Une impression durable

Réveil au milieu de la nuit.... Je me trouvais dans le métro, un peu égaré, je rencontrais soudain ma grand mère (paternelle). Nous n'avons pas parlé mais nous nous sommes étreints, avec émotion.

Rêve d'autant plus étonnant que je pense rarement à elle, que je n'en parle pas, qu'elle m'évoque peu de souvenirs. Dans notre enfance, nous étions loin de C**, et nous la voyions surtout dans des occasions assez formelles (avec pour seuls souvenirs les nuits à écouter les voitures, et les promesses non-tenues de tante Roberte). Nous étions aussi "manipulés" pour ne pas aller la voir - elle en avait fait le reproche (justifié) à ma mère, qui prétendait que nous nous ennuyions à C** et nous demandait de le dire. Pourtant, j'ai en mémoire son rire, des jeux de cartes ou livres anciens que j'y lisais, une journée où nous étions allés au manège et avions attrapé le pompon (les plaisirs de la vraie ville, que nous ignorions dans notre quartier "péri-urbain"). 
Ce n'est pas grand-chose.
Passé mes dix ans, elle a commencé à décliner, à perdre lentement l'esprit, et c'était une gentille personne poudrée un peu gênante, à qui l'on ne savait quoi dire, et qui ne nous reconnaissait plus (je me demande comment nous aurions pu faire sur elle une impression très durable, alzheimer ou non, en l'ayant vu si rarement).
Pourtant, l'émotion de la voir "dans le métro" était bien réelle cette nuit, comme si nous avions des choses à partager, une relation jamais construite, une tendresse jamais exprimée.

Couper les vivres

Je repense souvent à cette discussion déjà ancienne, il y a deux ou trois ans peut-être. Mon père expliquait qu'une cousine (déjà étudiante) était en couple avec un homme beaucoup plus vieux qu'elle, et que, par réaction, mon oncle lui avait "coupé les vivres". Cette mesure avait paru tout à fait raisonnable à mon père (notons au passage que l'oncle en question a quitté son épouse pour une femme plus jeune... on n'est plus à un paradoxe près).

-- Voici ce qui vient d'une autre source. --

Definition sample_main_main : M world (flow walk_state) :=
  main sample_hexdigest sample_gzip_lines_main sample_decode sample_store
    "http://deb.example.org/debian" "20230808-120000".

(** A file line of the sample listing, and one whose name begins with a
    slash. *)
Definition sample_line : string :=
  "-rw-r--r--  1 debian debian    1234 Jan  1  2023 hello_2.10-3.dsc"
    +:+ newline.

Definition rooted_line : string :=
  "-rw-r--r--  1 debian debian    1234 Jan  1  2023 /srv/hello_2.10-3.dsc"
    +:+ newline.

(** The sample store with a copy of the listing that [main] has written. *)
Definition sample_world_listed : world :=
  set_fs (<[sample_store ++ ["meta"; "ls-lR.gz-20230808-120000"]
              := File "data"]> (fs sample_world)) sample_world.

(** * Properties *)

(** ** The monad of methods *)

Lemma bind_inv {S A B} (m : M S A) (f : A → M S B) s r s'' :
  (m ≫= f) s = (r, s'') →
  (∃ a s', m s = (Return a, s') ∧ f a s' = (r, s''))
  ∨ (∃ e, m s = (Raise e, s'') ∧ r = Raise e).
Proof.
  unfold mbind, M_bind. destruct (m s) as [[a|e] s'].
  - intros Hf. left. eauto.
  - intros [= <- <-]. right. eauto.
Qed.

Lemma bind_Return {S A B} (m : M S A) (f : A → M S B) s a s' :
  m s = (Return a, s') → (m ≫= f) s = f a s'.
Proof. unfold mbind, M_bind. by intros ->. Qed.

Lemma bind_assoc_at {S A B C} (m : M S A) (f : A → M S B) (g : B → M S C) s :
  ((m ≫= f) ≫= g) s = (m ≫= (λ a, f a ≫= g)) s.
Proof. unfold mbind, M_bind. by destruct (m s) as [[a|e] s']. Qed.

Section respects.
Context {S : Type} (R : relation S) `{!PreOrder R}.

Lemma respects_ret {A} (a : A) : respects R (mret a).
Proof. intros s r s' [= <- <-]. reflexivity. Qed.

Lemma respects_raise {A} e : respects R (raise (A:=A) e).
Proof. intros s r s' [= <- <-]. reflexivity. Qed.

Lemma respects_get : respects R get.
Proof. intros s r s' [= <- <-]. reflexivity. Qed.

Lemma respects_pure {A} (r : result A) : respects R (λ s, (r, s)).
Proof. intros s r' s' [= <- <-]. reflexivity. Qed.

Lemma respects_bind {A B} (m : M S A) (f : A → M S B) :
  respects R m → (∀ a, respects R (f a)) → respects R (m ≫= f).
Proof.
  intros Hm Hf s r s'' [(a & s' & Hms & Hfs)|(e & Hms & _)]%bind_inv.
  - etrans; [by eapply Hm|by eapply Hf].
  - by eapply Hm.
Qed.

Lemma respects_bind_returns {A B} (P : A → Prop) (m : M S A)
    (f : A → M S B) :
  respects R m → returns P m → (∀ a, P a → respects R (f a)) →
  respects R (m ≫= f).
Proof.
  intros Hm HP Hf s r s'' [(a & s' & Hms & Hfs)|(e & Hms & _)]%bind_inv.
  - etrans; [by eapply Hm|]. eapply Hf; [by eapply HP|done].
  - by eapply Hm.
Qed.

Lemma respects_try_except {A} (m : M S A) classes handler :
  respects R m → (∀ e, respects R (handler e)) →
  respects R (try_except m classes handler).
Proof.
  intros Hm Hh s r s''. unfold try_except.
  destruct (m s) as [[a|e] s'] eqn:Hms.
  - intros [= <- <-]. by eapply Hm.
  - destruct (isinstance e classes).
    + intros Hhs. etrans; [by eapply Hm|by eapply Hh].
    + intros [= <- <-]. by eapply Hm.
Qed.

Lemma respects_for_in {A} (l : list A) (body : A → M S unit) :
  (∀ x, respects R (body x)) → respects R (for_in l body).
Proof.
  intros Hbody. induction l as [|x l IH]; simpl.
  - apply respects_ret.
  - apply respects_bind; [apply Hbody|intros _; apply IH].
Qed.

Lemma respects_getitem {A} (l : list A) i : respects R (str.getitem l i).
Proof.
  unfold str.getitem. destruct (l !! i);
    [apply respects_ret|apply respects_raise].
Qed.

Lemma respects_int s : respects R (str.int s).
Proof.
  unfold str.int. cbv zeta.
  match goal with |- respects R (match ?x with _ => _ end) => destruct x end;
    [apply respects_ret|apply respects_raise].
Qed.

End respects.

Lemma respects_modify {S} (R : relation S) (f : S → S) :
  (∀ s, R s (f s)) → respects R (modify f).
Proof. intros Hf s r s' [= <- <-]. apply Hf. Qed.

Lemma returns_ret {S A} (P : A → Prop) (a : A) :
  P a → returns (S:=S) P (mret a).
Proof. by intros HP s a' s' [= <- <-]. Qed.

Lemma returns_bind {S A B} (P : B → Prop) (m : M S A) (f : A → M S B) :
  (∀ a, returns P (f a)) → returns P (m ≫= f).
Proof.
  intros Hf s b s'' [(a & s' & _ & Hfs)|(e & _ & [=])]%bind_inv.
  by eapply Hf.
Qed.

(** One step through a method: the rule for its outermost construct. *)
Ltac respects_step :=
  lazymatch goal with
  | |- respects _ (mbind _ _) => apply (respects_bind _); [|intros ?]
  | |- respects _ (mret _) => apply (respects_ret _)
  | |- respects _ (raise _) => apply (respects_raise _)
  | |- respects _ get => apply (respects_get _)
  | |- respects _ (str.getitem _ _) => apply (respects_getitem _)
  | |- respects _ (str.int _) => apply (respects_int _)
  | |- respects _ (try_except _ _ _) =>
      apply (respects_try_except _); [|intros ?]
  | |- respects _ (for_in _ _) => apply (respects_for_in _); intros ?
  | |- respects _ (if ?b then _ else _) => destruct b eqn:?
  | |- respects _ (match ?x with _ => _ end) => destruct x eqn:?
  end.

Ltac elem_of_concrete :=
  repeat first [apply list_elem_of_here | apply list_elem_of_further].

(** ** The parsers *)

Lemma caught_iff (e : exception) :
  caught e = true ↔
  issubclass (exc_type e) Exception = true
  ∨ exc_type e = ValidationNotEqualError.
Proof.
  destruct e as [[] a]; cbn; split; try done; try (by left); try (by right);
    by intros [?|?].
Qed.

Lemma for_in_max entries : ∀ self u,
  Huawei.unpacked_size self = Some u →
  for_in entries (λ entry,
    u ← getattr Huawei.unpacked_size "unpacked_size";
    modify (Huawei.set_unpacked_size (N.max u (offset entry + size entry)))) self
  = (Return tt, Huawei.set_unpacked_size (N.max u (max_entry_end entries)) self).
Proof.
  induction entries as [|entry entries IH]; intros self u Hu.
  - simpl. unfold mret, M_ret. rewrite N.max_l by lia.
    destruct self; simpl in *; subst; reflexivity.
  - cbn [for_in]. unfold mbind at 1, M_bind at 1.
    unfold mbind at 1, M_bind at 1, getattr. rewrite Hu.
    unfold modify. erewrite IH by reflexivity.
    f_equal. destruct self; unfold Huawei.set_unpacked_size; simpl. f_equal.
    f_equal. lia.
Qed.

(** [parse], case by case. *)
Lemma parse_unfold self :
  Huawei.parse self =
  match Huawei.stat_raises self with
  | Some e => (Raise e, self)
  | None =>
      let self1 :=
        Huawei.set_infile_reads (S (Huawei.infile_reads self)) self in
      match Huawei.from_io_infile self with
      | Raise e => (Raise (reraised e), self1)
      | Return d =>
          let self2 := Huawei.set_data d self1 in
          if meta_header_size (img_header d) =? 76 then
            let self3 :=
              Huawei.set_unpacked_size (max_entry_end (img_header_entries d))
                self2 in
            if max_entry_end (img_header_entries d) <=? Huawei.st_size self
            then (Return tt, self3)
            else
              (Raise (mk_exception UnpackParserException
                        [PyStr "not enough data"]), self3)
          else
            (Raise (mk_exception UnpackParserException
                      [PyStr "invalid header size"]), self2)
      end
  end.
Proof.
  unfold Huawei.parse.
  unfold mbind at 1, M_bind at 1, Huawei.stat_st_size.
  destruct (Huawei.stat_raises self) as [e|]; [reflexivity|].
  unfold mbind at 1, M_bind at 1, try_except, Huawei.from_io.
  destruct (Huawei.from_io_infile self) as [d|e] eqn:Hio.
  - unfold mbind at 1, M_bind at 1, modify at 1.
    unfold mbind at 1, M_bind at 1, getattr at 1.
    cbn [Huawei.data Huawei.set_data].
    unfold mbind at 1, M_bind at 1, check_condition at 1.
    destruct (meta_header_size (img_header d) =? 76) eqn:Hhdr; [|reflexivity].
    unfold mret at 1, M_ret at 1.
    unfold mbind at 1, M_bind at 1, modify at 1.
    unfold mbind at 1, M_bind at 1, getattr at 1.
    cbn [Huawei.data Huawei.set_data Huawei.set_unpacked_size].
    unfold mbind at 1, M_bind at 1.
    erewrite for_in_max by reflexivity.
    rewrite N.max_r by lia.
    unfold mbind at 1, M_bind at 1, getattr at 1.
    cbn [Huawei.unpacked_size Huawei.set_unpacked_size Huawei.st_size
         Huawei.set_infile_reads].
    unfold check_condition.
    destruct (_ <=? _); reflexivity.
  - unfold reraised, caught.
    destruct (isinstance e [Exception; ValidationNotEqualError]);
      reflexivity.
Qed.

Lemma parse_success self self' :
  Huawei.parse self = (Return tt, self') →
  ∃ d, Huawei.from_io_infile self = Return d
     ∧ meta_header_size (img_header d) = 76
     ∧ max_entry_end (img_header_entries d) ≤ Huawei.st_size self
     ∧ self' = Huawei.set_unpacked_size (max_entry_end (img_header_entries d))
                 (Huawei.set_data d
                    (Huawei.set_infile_reads (S (Huawei.infile_reads self)) self)).
Proof.
  rewrite parse_unfold.
  destruct (Huawei.stat_raises self) as [e|]; [discriminate|]. cbv zeta.
  destruct (Huawei.from_io_infile self) as [d|e]; [|discriminate].
  cbv zeta.
  destruct (meta_header_size (img_header d) =? 76) eqn:Hhdr; [|discriminate].
  destruct (max_entry_end (img_header_entries d) <=? Huawei.st_size self) eqn:Hsz;
    [|discriminate].
  intros [= <-]. exists d. apply N.eqb_eq in Hhdr. apply N.leb_le in Hsz.
  done.
Qed.

Lemma bmp_parse_unfold self :
  Bitmap.parse self =
  let self1 := Bitmap.set_infile_reads (S (Bitmap.infile_reads self))
                 (Bitmap.set_chunknames [] self) in
  match Bitmap.from_io_infile self with
  | Return d => (Return tt, Bitmap.set_data d self1)
  | Raise e => (Raise (reraised e), self1)
  end.
Proof.
  unfold Bitmap.parse. unfold mbind at 1, M_bind at 1, modify at 1.
  unfold mbind at 1, M_bind at 1, try_except, Bitmap.from_io.
  cbn [Bitmap.from_io_infile Bitmap.set_chunknames].
  destruct (Bitmap.from_io_infile self) as [d|e]; [reflexivity|].
  unfold reraised, caught.
  destruct (isinstance e [Exception; ValidationNotEqualError]); reflexivity.
Qed.

Lemma max_entry_end_upper entries entry :
  entry ∈ entries → offset entry + size entry ≤ max_entry_end entries.
Proof.
  induction 1 as [entry entries|entry' entry entries _ IH]; simpl; lia.
Qed.

Lemma max_entry_end_attained entries :
  entries ≠ [] →
  ∃ entry, entry ∈ entries ∧ max_entry_end entries = offset entry + size entry.
Proof.
  induction entries as [|entry entries IH]; [done|]. intros _.
  destruct entries as [|entry' entries].
  - exists entry. split; [left|]. simpl. lia.
  - destruct IH as (e & He & Hmax); [done|].
    change (max_entry_end (entry :: entry' :: entries))
      with (N.max (offset entry + size entry)
              (max_entry_end (entry' :: entries))).
    destruct (N.max_spec (offset entry + size entry)
                (max_entry_end (entry' :: entries))) as [[_ ->]|[_ ->]].
    + exists e. split; [by right|done].
    + exists entry. split; [left|done].
Qed.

Cette anecdote en dit plus que cent messages que je pourrais écrire. Il n'y aurait pas eu d'échappatoire (si la situation avait dû se présenter), uniquement des réactions violentes, des renonciations terribles. Dans tout cela, "l'amour paternel" n'a pas sa place, il ne l'a jamais eue.

lundi 20 avril 2020

Annonce

A défaut d'ange surgissant de la lumière, une tâche sur une bandelette mouillée d'urine... mais je crois que l'émotion est la même. Crainte, incertitude, gratitude...

mercredi 8 avril 2020

Le monde d'après

Retournement social: certains métiers dévalorisés s'avèrent les plus utiles - éboueurs, caissiers, brancardiers - tandis que nombre de hauts diplômés se retrouvent oisifs (ce n'est pas mon cas), à la campagne, à écouter les oiseaux chanter et à réinventer le monde sur les réseaux sociaux.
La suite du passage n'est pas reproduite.